The study lasted about three hours. All self-report measures were completed via laptops. Interviews were conducted by research assistants who underwent extensive training by the senior author. All interviews were videotaped for reliability and assessment fidelity purposes, and approximately 30% of dissociation assessment recordings were viewed and discussed in team meetings. The study was approved by the VA Boston Healthcare System IRB and all participants provided written informed consent. Participants were compensated at the end of the study.
Measures
Trauma Assessment from the National Stressful Events Survey (NSES; Kilpatrick, Resnick, Baber, Guille, & Gros, 2011).

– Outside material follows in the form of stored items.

(* ===== verification/Cell.v ===== *)
(** * Terminal cells (the cell part of [crates/koshi-terminal/src/grid/state.rs])

    One grid cell: its base character and width, its style, and the rare data
    behind one pointer: continuation code points, a Kitty placeholder and
    native image fragments. *)

From S2P Require Import Prelude Varint Utf8 Style.
From stdpp Require Import options.

(** ** Definitions *)

Definition MAX_GRAPHEME_CONTINUATION_COUNT : nat := 32.

Record ImageCellFragment := MkImageCellFragment
  { image_source_id : N; source_row_index : N; source_column_index : N }.

#[export] Instance ImageCellFragment_eq_dec : EqDecision ImageCellFragment.
Proof. solve_decision. Defined.

Inductive ImageFragments :=
  | NoFragment
  | OneFragment (fragment : ImageCellFragment)
  | ManyFragments (fragments : list ImageCellFragment).

#[export] Instance ImageFragments_eq_dec : EqDecision ImageFragments.
Proof. solve_decision. Defined.

Definition has_no_fragment (fragments : ImageFragments) : bool :=
  match fragments with NoFragment => true | _ => false end.

Definition get_fragment_slice (fragments : ImageFragments) : list ImageCellFragment :=
  match fragments with
  | NoFragment => []
  | OneFragment fragment => [fragment]
  | ManyFragments fragments => fragments
  end.

Definition same_source (fragment existing : ImageCellFragment) : bool :=
  image_source_id existing =? image_source_id fragment.

(** The replacement and whether there was one. *)
Definition replace_fragment_by_image_source_id (fragments : ImageFragments)
    (fragment : ImageCellFragment) : bool * ImageFragments :=
  match fragments with
  | OneFragment existing =>
      if same_source fragment existing then (true, OneFragment fragment) else (false, fragments)
  | ManyFragments existing_fragments =>
      match position (same_source fragment) existing_fragments with
      | Some i => (true, ManyFragments (<[i := fragment]> existing_fragments))
      | None => (false, fragments)
      end
  | NoFragment => (false, fragments)
  end.

Definition append_image_fragment (fragments : ImageFragments) (fragment : ImageCellFragment)
    : ImageFragments :=
  match fragments with
  | NoFragment => OneFragment fragment
  | OneFragment existing => ManyFragments [existing; fragment]
  | ManyFragments fragments => ManyFragments (fragments ++ [fragment])
  end.

Record ImagePlaceholder := MkImagePlaceholder
  { image_id : N;
    placement_id : option N;
    source_row : option N;
    source_column : option N;
    image_id_msb : option N }.

#[export] Instance ImagePlaceholder_eq_dec : EqDecision ImagePlaceholder.
Proof. solve_decision. Defined.

Definition get_color_value (color : Color) : option N :=
  match color with
  | DefaultColor => None
  | Indexed color_index => Some color_index
  | Rgb red green blue => Some (N.lor (N.lor (N.shiftl red 16) (N.shiftl green 8)) blue)
  end.

Definition from_placeholder_style (s : Style) : ImagePlaceholder :=
  MkImagePlaceholder (default 0 (get_color_value (foreground_color s)))
    (placement_color_value ← underline_color s ≫= get_color_value;
     if negb (placement_color_value =? 0) then Some placement_color_value else None)
    None None None.

Record CellExtra := MkCellExtra
  { combining : list N;
    image_placeholder : option ImagePlaceholder;
    image_fragments : ImageFragments }.

#[export] Instance CellExtra_eq_dec : EqDecision CellExtra.
Proof. solve_decision. Defined.

Definition default_extra : CellExtra := MkCellExtra [] None NoFragment.

Definition has_image_data (extra : CellExtra) : bool :=
  bool_decide (is_Some (image_placeholder extra)) || negb (has_no_fragment (image_fragments extra)).

Record Cell := MkCell
  { character : N;
    cell_extra : option CellExtra;
    display_width : N;
    cell_style : Style }.

#[export] Instance Cell_eq_dec : EqDecision Cell.
Proof. solve_decision. Defined.

(** A space is character 32. *)
Definition build_blank_with_style (s : Style) : Cell := MkCell 32 None 1 s.
Definition build_blank : Cell := build_blank_with_style default_style.
Definition from_character (character display_width : N) (s : Style) : Cell :=
  MkCell character None display_width s.

Definition list_combining_characters (c : Cell) : list N :=
  match cell_extra c with Some extra => combining extra | None => [] end.

Definition get_image_cell_extra (c : Cell) : option CellExtra :=
  extra ← cell_extra c; if has_image_data extra then Some extra else None.

Definition set_cell_extra (extra : CellExtra) (c : Cell) : Cell :=
  MkCell (character c) (Some extra) (display_width c) (cell_style c).

Definition get_image_fragments (c : Cell) : list ImageCellFragment :=
  match cell_extra c with Some extra => get_fragment_slice (image_fragments extra) | None => [] end.

Definition set_fragments (fragments : ImageFragments) (extra : CellExtra) : CellExtra :=
  MkCellExtra (combining extra) (image_placeholder extra) fragments.

Definition set_image_fragment (fragment : ImageCellFragment) (should_overlay : bool) (c : Cell) : Cell :=
  let append c :=
    let extra := default default_extra (cell_extra c) in
    set_cell_extra (set_fragments (append_image_fragment (image_fragments extra) fragment) extra) c in
  if negb should_overlay then append (build_blank_with_style (cell_style c))
  else
    match cell_extra c with
    | Some extra =>
        match replace_fragment_by_image_source_id (image_fragments extra) fragment with
        | (true, fragments) => set_cell_extra (set_fragments fragments extra) c
        | (false, _) => append c
        end
    | None => append c
    end.

Definition clear_image_fragments (c : Cell) : Cell :=
  match cell_extra c with
  | Some extra =>
      let extra := set_fragments NoFragment extra in
      if bool_decide (combining extra = []) && bool_decide (image_placeholder extra = None)
      then MkCell (character c) None (display_width c) (cell_style c)
      else set_cell_extra extra c
  | None => c
  end.

Definition get_image_placeholder (c : Cell) : option ImagePlaceholder :=
  extra ← cell_extra c; image_placeholder extra.

Definition has_image_placeholder (c : Cell) : bool := bool_decide (is_Some (get_image_placeholder c)).

Definition set_placeholder (placeholder : ImagePlaceholder) (extra : CellExtra) : CellExtra :=
  MkCellExtra (combining extra) (Some placeholder) (image_fragments extra).

Definition set_image_placeholder (placeholder : ImagePlaceholder) (c : Cell) : Cell :=
  MkCell 32 (Some (set_placeholder placeholder (default default_extra (cell_extra c))))
    (display_width c) (cell_style c).

Definition IMAGE_PLACEHOLDER_DIACRITICS : list N :=
  [773; 781; 782; 784; 786; 829; 830; 831; 838; 842; 843; 844;
   848; 849; 850; 855; 859; 867; 868; 869; 870; 871; 872; 873;
   874; 875; 876; 877; 878; 879; 1155; 1156; 1157; 1158; 1159; 1426;
   1427; 1428; 1429; 1431; 1432; 1433; 1436; 1437; 1438; 1439; 1440; 1441;
   1448; 1449; 1451; 1452; 1455; 1476; 1552; 1553; 1554; 1555; 1556; 1557;
   1558; 1559; 1623; 1624; 1625; 1626; 1627; 1629; 1630; 1750; 1751; 1752;
   1753; 1754; 1755; 1756; 1759; 1760; 1761; 1762; 1764; 1767; 1768; 1771;
   1772; 1840; 1842; 1843; 1845; 1846; 1850; 1853; 1855; 1856; 1857; 1859;
   1861; 1863; 1865; 1866; 2027; 2028; 2029; 2030; 2031; 2032; 2033; 2035;
   2070; 2071; 2072; 2073; 2075; 2076; 2077; 2078; 2079; 2080; 2081; 2082;
   2083; 2085; 2086; 2087; 2089; 2090; 2091; 2092; 2093; 2385; 2387; 2388;
   3970; 3971; 3974; 3975; 4957; 4958; 4959; 6109; 6458; 6679; 6773; 6774;
   6775; 6776; 6777; 6778; 6779; 6780; 7019; 7021; 7022; 7023; 7024; 7025;
   7026; 7027; 7376; 7377; 7378; 7386; 7387; 7392; 7616; 7617; 7619; 7620;
   7621; 7622; 7623; 7624; 7625; 7627; 7628; 7633; 7634; 7635; 7636; 7637;
   7638; 7639; 7640; 7641; 7642; 7643; 7644; 7645; 7646; 7647; 7648; 7649;
   7650; 7651; 7652; 7653; 7654; 7678; 8400; 8401; 8404; 8405; 8406; 8407;
   8411; 8412; 8417; 8423; 8425; 8432; 11503; 11504; 11505; 11744; 11745; 11746;
   11747; 11748; 11749; 11750; 11751; 11752; 11753; 11754; 11755; 11756; 11757; 11758;
   11759; 11760; 11761; 11762; 11763; 11764; 11765; 11766; 11767; 11768; 11769; 11770;
   11771; 11772; 11773; 11774; 11775; 42607; 42620; 42621; 42736; 42737; 43232; 43233;
   43234; 43235; 43236; 43237].

Definition find_image_placeholder_diacritic_index (mark : N) : option N :=
  diacritic_index ← position (N.eqb mark) IMAGE_PLACEHOLDER_DIACRITICS;
  u16_try_from (N.of_nat diacritic_index).

(** The first empty slot of row, column and high byte takes the index; the high
    byte only when it fits a byte. *)
Definition add_diacritic_index (diacritic_index : N) (p : ImagePlaceholder) : ImagePlaceholder :=
  match source_row p, source_column p, image_id_msb p with
  | None, _, _ =>
      MkImagePlaceholder (image_id p) (placement_id p) (Some diacritic_index) (source_column p) (image_id_msb p)
  | Some _, None, _ =>
      MkImagePlaceholder (image_id p) (placement_id p) (source_row p) (Some diacritic_index) (image_id_msb p)
  | Some _, Some _, None =>
      MkImagePlaceholder (image_id p) (placement_id p) (source_row p) (source_column p)
        (if diacritic_index <=? U8_MAX then Some diacritic_index else None)
  | Some _, Some _, Some _ => p
  end.

Definition set_image_placeholder_diacritic (placeholder_diacritic : N) (c : Cell) : bool * Cell :=
  match cell_extra c with
  | None => (false, c)
  | Some extra =>
      match image_placeholder extra, find_image_placeholder_diacritic_index placeholder_diacritic with
      | Some placeholder, Some diacritic_index =>
          (true, set_cell_extra (set_placeholder (add_diacritic_index diacritic_index placeholder) extra) c)
      | _, _ => (false, c)
      end
  end.

Definition push_combining (mark : N) (c : Cell) : Cell :=
  let extra := default default_extra (cell_extra c) in
  set_cell_extra (MkCellExtra (combining extra ++ [mark]) (image_placeholder extra) (image_fragments extra)) c.

Inductive RowEnd := Hard | Soft | SoftWide.

#[export] Instance RowEnd_eq_dec : EqDecision RowEnd.
Proof. solve_decision. Defined.

Record RowMetadata := MkRowMetadata { row_end : RowEnd; has_prompt_mark : bool }.

#[export] Instance RowMetadata_eq_dec : EqDecision RowMetadata.
Proof. solve_decision. Defined.

(** [iter().rposition(f)], from the end of the list. *)
Definition rposition {A} (f : A -> bool) (l : list A) : option nat :=
  (fun i => (length l - 1 - i)%nat) <$> position f (reverse l).

Definition count_row_content_cells (row_cells : list Cell) : nat :=
  match rposition (fun c => bool_decide (c <> build_blank)) row_cells with
  | Some content_cell_index => S content_cell_index
  | None => 0%nat
  end.

Example content_of_padded_row :
  count_row_content_cells [from_character 97 1 default_style; build_blank; build_blank] = 1%nat.
Proof. vm_compute. reflexivity. Qed.

(** ** Trailing blanks *)

(** The cells past the content are default blanks, and the last content cell is
    not one. *)
Lemma count_row_content_cells_spec row_cells :
  let n := count_row_content_cells row_cells in
  (n <= length row_cells)%nat
  /\ drop n row_cells = replicate (length row_cells - n) build_blank
  /\ (forall c, n <> 0%nat -> row_cells !! (n - 1)%nat = Some c -> c <> build_blank).
Proof.
  unfold count_row_content_cells, rposition.
  destruct (position _ (reverse row_cells)) as [i|] eqn:E; simpl.
  - apply position_Some in E as (c & Hc & Hf & Hall). bools.
    pose proof (lookup_lt_Some _ _ _ Hc) as Hi. rewrite length_reverse in Hi.
    assert (S (length row_cells - 1 - i) = length row_cells - i)%nat as -> by lia.
    split_and!; [lia| |].
    + apply list_eq. intros j. rewrite lookup_drop.
      destruct (decide (j < i)%nat) as [Hj|Hj].
      * rewrite lookup_replicate_2 by lia.
        destruct (lookup_lt_is_Some_2 row_cells (length row_cells - i + j)%nat ltac:(lia)) as [d Hd].
        rewrite Hd. f_equal. specialize (Hall (i - 1 - j)%nat d ltac:(lia)).
        rewrite reverse_lookup in Hall by lia.
        replace (length row_cells - S (i - 1 - j))%nat with (length row_cells - i + j)%nat in Hall by lia.
        specialize (Hall Hd). apply bool_decide_eq_false in Hall.
        by destruct (decide (d = build_blank)).
      * rewrite !lookup_ge_None_2; [done|rewrite length_replicate; lia|lia].
    + intros d _ Hd. rewrite reverse_lookup in Hc by lia.
      replace (length row_cells - 1 - i - 0)%nat with (length row_cells - S i)%nat in Hd by lia.
      rewrite Hd in Hc. by simplify_eq.
  - split_and!; [lia| |done]. rewrite drop_0, Nat.sub_0_r.
    rewrite position_None in E. apply list_eq. intros j.
    destruct (decide (j < length row_cells)%nat) as [Hj|Hj].
    + rewrite lookup_replicate_2 by done. destruct (lookup_lt_is_Some_2 row_cells j Hj) as [d Hd].
      rewrite Hd. f_equal. apply list_elem_of_lookup_2 in Hd.
      specialize (E d ltac:(by rewrite elem_of_reverse)). apply bool_decide_eq_false in E.
      by destruct (decide (d = build_blank)).
    + rewrite !lookup_ge_None_2; [done|rewrite length_replicate; lia|lia].
Qed.

Lemma row_content_split row_cells :
  let n := count_row_content_cells row_cells in
  row_cells = take n row_cells ++ replicate (length row_cells - n) build_blank.
Proof.
  intros n. destruct (count_row_content_cells_spec row_cells) as (_ & H & _).
  fold n in H. rewrite <- H. by rewrite take_drop.
Qed.

(** Default blanks after the row add nothing to its content. *)
Lemma count_row_content_cells_padded row_cells k :
  count_row_content_cells (row_cells ++ replicate k build_blank) = count_row_content_cells row_cells.
Proof.
  induction k as [|k IH]; [by rewrite app_nil_r|].
  rewrite replicate_S_end, app_assoc. rewrite <- IH.
  generalize (row_cells ++ replicate k build_blank). intros l.
  unfold count_row_content_cells, rposition. rewrite reverse_snoc. cbn [position].
  rewrite bool_decide_eq_false_2 by tauto. rewrite length_app. cbn [length].
  destruct (position _ (reverse l)) as [i|] eqn:E; simpl; [|done].
  apply position_lt in E. rewrite length_reverse in E. lia.
Qed.

(** ** Diacritics *)

Lemma diacritics_distinct : NoDup IMAGE_PLACEHOLDER_DIACRITICS.
Proof. apply (bool_decide_eq_true_1 _). vm_compute. reflexivity. Qed.

Lemma diacritic_index_lookup mark i :
  find_image_placeholder_diacritic_index mark = Some i
  <-> IMAGE_PLACEHOLDER_DIACRITICS !! N.to_nat i = Some mark.
Proof.
  unfold find_image_placeholder_diacritic_index.
  assert (length IMAGE_PLACEHOLDER_DIACRITICS = 256%nat) as Hlen by reflexivity.
  pose proof diacritics_distinct as Hnd. revert Hlen Hnd.
  generalize IMAGE_PLACEHOLDER_DIACRITICS. intros table Hlen Hnd. split.
  - destruct (position _ table) as [j|] eqn:E; [|done]. simpl.
    apply position_Some in E as (c & Hc & Hf & _). bools. subst c.
    unfold u16_try_from. case_match; intros [= <-]. by rewrite Nat2N.id.
  - intros H. assert (position (N.eqb mark) table = Some (N.to_nat i)) as ->.
    { apply position_Some. exists mark. split_and!; [done|apply N.eqb_refl|].
      intros j c Hj Hc. apply N.eqb_neq. intros ->. pose proof (NoDup_lookup _ _ _ _ Hnd Hc H). lia. }
    simpl. apply lookup_lt_Some in H. unfold u16_try_from. rewrite N2Nat.id.
    rewrite (proj2 (N.leb_le i U16_MAX)) by lia. done.
Qed.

The trauma component of the NSES was administered as an interview to examine exposure to traumatic events pre-military (physical or sexual abuse, serious accidents, fire, sudden death of a close relative or friend, natural or man-made disaster, terrorist attack), military (military sexual trauma [MST], combat exposure, military training accidents, or other stressful events related to military service), and post-military (same events listed for pre-military). Participants were asked to identify their “worst” traumatic experience.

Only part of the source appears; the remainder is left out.